◆ **MATERIAL FOR THE TASK**
(** What the bug looks like from outside: the late subscriber gets its
    position report and then, while blocks [h101] and [h102] pass, nothing;
    a subscriber that was there when [h100] was processed gets a depth report
    for each of the two blocks. *)
Example late_subscriber_gets_no_depth_reports :
  let later := poll_block 101 "h101" [[]] [1] ["opA"; "x"; "y"; "z"] ++ poll_wait
               ++ poll_block 102 "h102" [[]] [1] [] in
  filter is_call
    (log (mem (after (included_before ++ [ESubscribe "opA" keep] ++ later))))
  = [OCall 1 "h100" 100 0 3 false false] ∧
  filter is_call
    (log (mem (after ([ESubscribe "opA" keep] ++ included_before_with 1 ++ later))))
  = [OCall 1 "h100" 100 0 3 false false;
     OCall 1 "h101" (-1) (-1) (-1) false false;
     OCall 1 "h102" (-1) (-1) (-1) false false].
Proof. split; vm_compute; reflexivity. Qed.

(** Block [h100] with [opA] and [opB] has been processed, and the engine has
    fetched the operations of block [h101]: it is about to clear the cache. *)
Definition before_clear : list (@Event Hash Hash nat) :=
  start_polling ++ poll_block 100 "h100" [["opA"; "opB"]] [] [] ++ poll_wait
  ++ map EEngine (to_fetch 101 "h101" []) ++ [EEngine (ops [["opC"]])].

Lemma recent_cleared_outside_lock_witness :
  let s := after before_clear in
  pc (eng s) = PcClear ∧
  r_range_recent (clearing "opA") = Some "opA" ∧
  is_Some (recent (obs (mem s)) !! "opA") ∧
  "opB" ≠ "opA" ∧
  recent (obs (mem s)) !! "opB" = Some (100, 0, 1) ∧
  ∃ s',
    engine_step (clearing "opA") s = Some s' ∧
    pc (eng s') = PcClear ∧
    recent (obs (mem s')) !! "opA" = None ∧
    recent (obs (mem s')) !! "opB" = Some (100, 0, 1) ∧
    ∃ ret,
      log (Subscribe "opB" keep (mem s')).2
      = log (mem s) ++
          [OCall (int_incr (seq (obs (mem s)))) (bestHash (obs (mem s)))
                 100 0 1 false ret].
Proof.
  intros s.
  assert (pc (eng s) = PcClear) as H1 by (vm_compute; reflexivity).
  assert (r_range_recent (clearing "opA") = Some "opA") as H2 by reflexivity.
  assert (is_Some (recent (obs (mem s)) !! "opA")) as H3 by (vm_compute; eexists; reflexivity).
  assert ("opB" ≠ "opA") as H4 by (intros [=]).
  assert (recent (obs (mem s)) !! "opB" = Some (100, 0, 1)) as H5 by (vm_compute; reflexivity).
  do 5 (split; [assumption|]).
  exact (recent_cleared_outside_lock (clearing "opA") s "opA" "opB" keep
           100 0 1 H1 H2 H3 H4 H5).
Defined.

◆ **TASK PROMPT**
Repeat the material above in full, keeping every word.

◆ **RESPONSE BOX**
(** What the bug looks like from outside: the late subscriber gets its
    position report and then, while blocks [h101] and [h102] pass, nothing;
    a subscriber that was there when [h100] was processed gets a depth report
    for each of the two blocks. *)
Example late_subscriber_gets_no_depth_reports :
  let later := poll_block 101 "h101" [[]] [1] ["opA"; "x"; "y"; "z"] ++ poll_wait
               ++ poll_block 102 "h102" [[]] [1] [] in
  filter is_call
    (log (mem (after (included_before ++ [ESubscribe "opA" keep] ++ later))))
  = [OCall 1 "h100" 100 0 3 false false] ∧
  filter is_call
    (log (mem (after ([ESubscribe "opA" keep] ++ included_before_with 1 ++ later))))
  = [OCall 1 "h100" 100 0 3 false false;
     OCall 1 "h101" (-1) (-1) (-1) false false;
     OCall 1 "h102" (-1) (-1) (-1) false false].
Proof. split; vm_compute; reflexivity. Qed.

(** Block [h100] with [opA] and [opB] has been processed, and the engine has
    fetched the operations of block [h101]: it is about to clear the cache. *)
Definition before_clear : list (@Event Hash Hash nat) :=
  start_polling ++ poll_block 100 "h100" [["opA"; "opB"]] [] [] ++ poll_wait
  ++ map EEngine (to_fetch 101 "h101" []) ++ [EEngine (ops [["opC"]])].

Lemma recent_cleared_outside_lock_witness :
  let s := after before_clear in
  pc (eng s) = PcClear ∧
  r_range_recent (clearing "opA") = Some "opA" ∧
  is_Some (recent (obs (mem s)) !! "opA") ∧
  "opB" ≠ "opA" ∧
  recent (obs (mem s)) !! "opB" = Some (100, 0, 1) ∧
  ∃ s',
    engine_step (clearing "opA") s = Some s' ∧
    pc (eng s') = PcClear ∧
    recent (obs (mem s')) !! "opA" = None ∧
    recent (obs (mem s')) !! "opB" = Some (100, 0, 1) ∧
    ∃ ret,
      log (Subscribe "opB" keep (mem s')).2
      = log (mem s) ++
          [OCall (int_incr (seq (obs (mem s)))) (bestHash (obs (mem s)))
                 100 0 1 false ret].
Proof.
  intros s.
  assert (pc (eng s) = PcClear) as H1 by (vm_compute; reflexivity).
  assert (r_range_recent (clearing "opA") = Some "opA") as H2 by reflexivity.
  assert (is_Some (recent (obs (mem s)) !! "opA")) as H3 by (vm_compute; eexists; reflexivity).
  assert ("opB" ≠ "opA") as H4 by (intros [=]).
  assert (recent (obs (mem s)) !! "opB" = Some (100, 0, 1)) as H5 by (vm_compute; reflexivity).
  do 5 (split; [assumption|]).
  exact (recent_cleared_outside_lock (clearing "opA") s "opA" "opB" keep
           100 0 1 H1 H2 H3 H4 H5).
Defined.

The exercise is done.